We carry world-class cleaning tools from Vikan & Remco that will help you develop and maintain cleaning protocols in your facility. Vikan & Remco's tools are available in the full rainbow of colors to aid you in creating a color-code system specific to your facility to prevent cross-contamination.

A solid washdown setup is also advised. Initially it might seem ridiculous to spend triple digits on a hose nozzle but consider how much you and your team will be using it. Next to your forklift, it will probably be your most used equipment in your facility. Don’t scrimp here. We have a good entry level washdown bundle package that will do the trick. Whatever you buy, remember to avoid plastic components on the nozzle and get something solid that can take a lot of day to day wear.

After you clean your tools and equipment, remember to store them in a way that will keep them clean and ready to sterilize for your next use. Invest in ways to store your tools to keep them clean and make them last. We could write pages and pages more about storing and cleaning hoses. In fact, we have. Read more about storing and cleaning your hose here.

Tip #2: Dry & Filter Your Compressed Air

You’ll need compressed air for your canning, bottling, and cleaning equipment. Not mention Air Diaphragm Pumps. Dry and filter your compressed air. One area we often see people skimp—to their great detriment—is in equipment to clean, dry, and filter the compressed air. Air compressors take in ambient air. If the air is humid, that humidity will turn into water. The water will mix with any dust or dirt in the lines and make its way into your equipment where it will wreak havoc.

Additionally, parts inside your pneumatic equipment may be lightly lubricated. When water enters the system it can displace the lubricant, increase the friction, and turn the insides of the equipment into a gooey mess that will self-destruct. Sometimes within a matter of hours.
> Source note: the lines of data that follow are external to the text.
(** * The store of node-active-record ([src/orm/orm-base.js])

    A shallow embedding of the [Store] class: the model registry
    ([registerModel]), the resolution of two-hop relationships
    ([getThroughRelationshipData]) and the batch operations
    ([saveAll], [deleteAll]).  Methods are programs of a small state and
    exception monad over the store; what the query engine and the model
    instances are asked to do is recorded in a trace. *)

From stdpp Require Import gmap strings list pretty.

Set Warnings "-register-all".
Open Scope string_scope.

(** ** JavaScript values *)

(** The values the store handles.  A plain object is the list of its own
    enumerable properties (the first binding of a name is its value).  A
    function value carries its identity, its [name], whether its [prototype]
    is an instance of the store's [Model] class (that class is attached to
    the store outside this file) and its static [model_definition].  A model
    instance carries its identity and its constructor.  A [VHandle] is a
    transaction handle of the query engine.  A [VBuiltin] is a built-in
    object of the language, named by its path: [Object.prototype] and the
    members that every object inherits from it. *)
Inductive JSVal : Type :=
| VUndefined
| VNull
| VBool (b : bool)
| VNum (n : Z)
| VNaN
| VStr (s : string)
| VObj (props : list (string * JSVal))
| VArr (elems : list JSVal)
| VFun (id : nat) (name : string) (extendsModel : bool) (model_definition : JSVal)
| VInst (id : nat) (ctor : JSVal)
| VHandle (id : nat)
| VBuiltin (path : string).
We don't sell refrigerated air dryers, but we strongly recommend that anyone who uses compressed air in their facility purchase one. They can run $800-$1,300, but in short order they will easily save you that much in replacement parts, downtime, and voided warranties. Work with a company that specializes in compressed air equipment to see what they recommend.

Tip #3: Test Equipment When it Arrives. Don't Wait Till You Need to Use It

Sometimes when you receive equipment you're still setting up your space and aren't sure about the layout or where equipment will go eventually. Still, we recommend unpacking, inspecting, and testing equipment as soon as you can after it arrives. Some of the most difficult situations we encounter involve people who waited till the last minute to unpack their equipment and learn about problems as they are about to use it. They may find hidden damage that occurred in transit, or discover that they thought they had the right adapters to mate up to the equipment, but they got the wrong size.

Whatever the case may be, unpacking and setting up your equipment quickly ensures that it's ready for you on its first day of production, that you understand how it works, and you're ready to put it to use.

Tip #4: Keep Spares On-Hand for Mission-critical Equipment

They say you don't miss the water till the well runs dry. Likewise, you probably take something like a working pump for granted, and don't consider just how much of your production rests on it. Without it, your beer is stuck in place.

Luckily, we keep spares of many common wear parts for the products we sell. But even we run of out of stock from time to time. It's best to always keep at least one spare of common wear parts on your shelf. We're happy to tell you which parts of the equipment you purchased from us are likely to need more frequent replacement based on wear and usage, and we recommend you keep at least one spare ready to go. We promise: whatever it costs up-front to stock it, you'll save on production downtime and overnight shipping costs.

Tip #5: Contact suppliers and ask for quotes. Get help if/when you need it.

Some customers that we talk with are trying to build a business plan, build or lease a space, learn about the equipment they need to purchase and how to use it, design their packaging… It's a lot. Luckily there are a lot of people who've done it before, and some professionals that can help you get set up. If we don't have the information you seek, we can probably put you in touch with someone who does.

Contact suppliers and ask for quotes. Nearly every piece of equipment will have a base model and then added features that bump up the usability and cost. When you know the basic equipment you’re looking for, contact suppliers and learn the variations that are available. After you know the equipment and add-on options you want, call and get as many estimates as you can from many suppliers.

You’re not just finding price in these calls - you’re learning about their company. What is their turn-around time for quotes? What brands do they carry? What resources can they offer for operating and servicing the equipment. From here, find one or two suppliers who you can work with. Go visit them or do Zoom calls. You're spending a lot of money so don’t skimp on time invested. Plan for things to go wrong. It’s Murphy’s Law.

Check the temperament and problem solving attitude of the supplier you choose. Many equipment suppliers have nearly identical warranties and ultimately you want to find a company who works in the style you do. For example, do you like phone calls, communicating via text message, or are you an all-email communication type of person? Find a supplier who will communicate with you in your preferred way because chances are, while starting up, you will be in touch with them a lot.

It’s often not just the dollar amount that matters, it's a personality and communication fit too. Find a company who will work for you on the details you want. Find a company that wants you to be successful with their equipment both in the near term and down the road. Find a company that gives you additional information that will help you be successful in producing your product.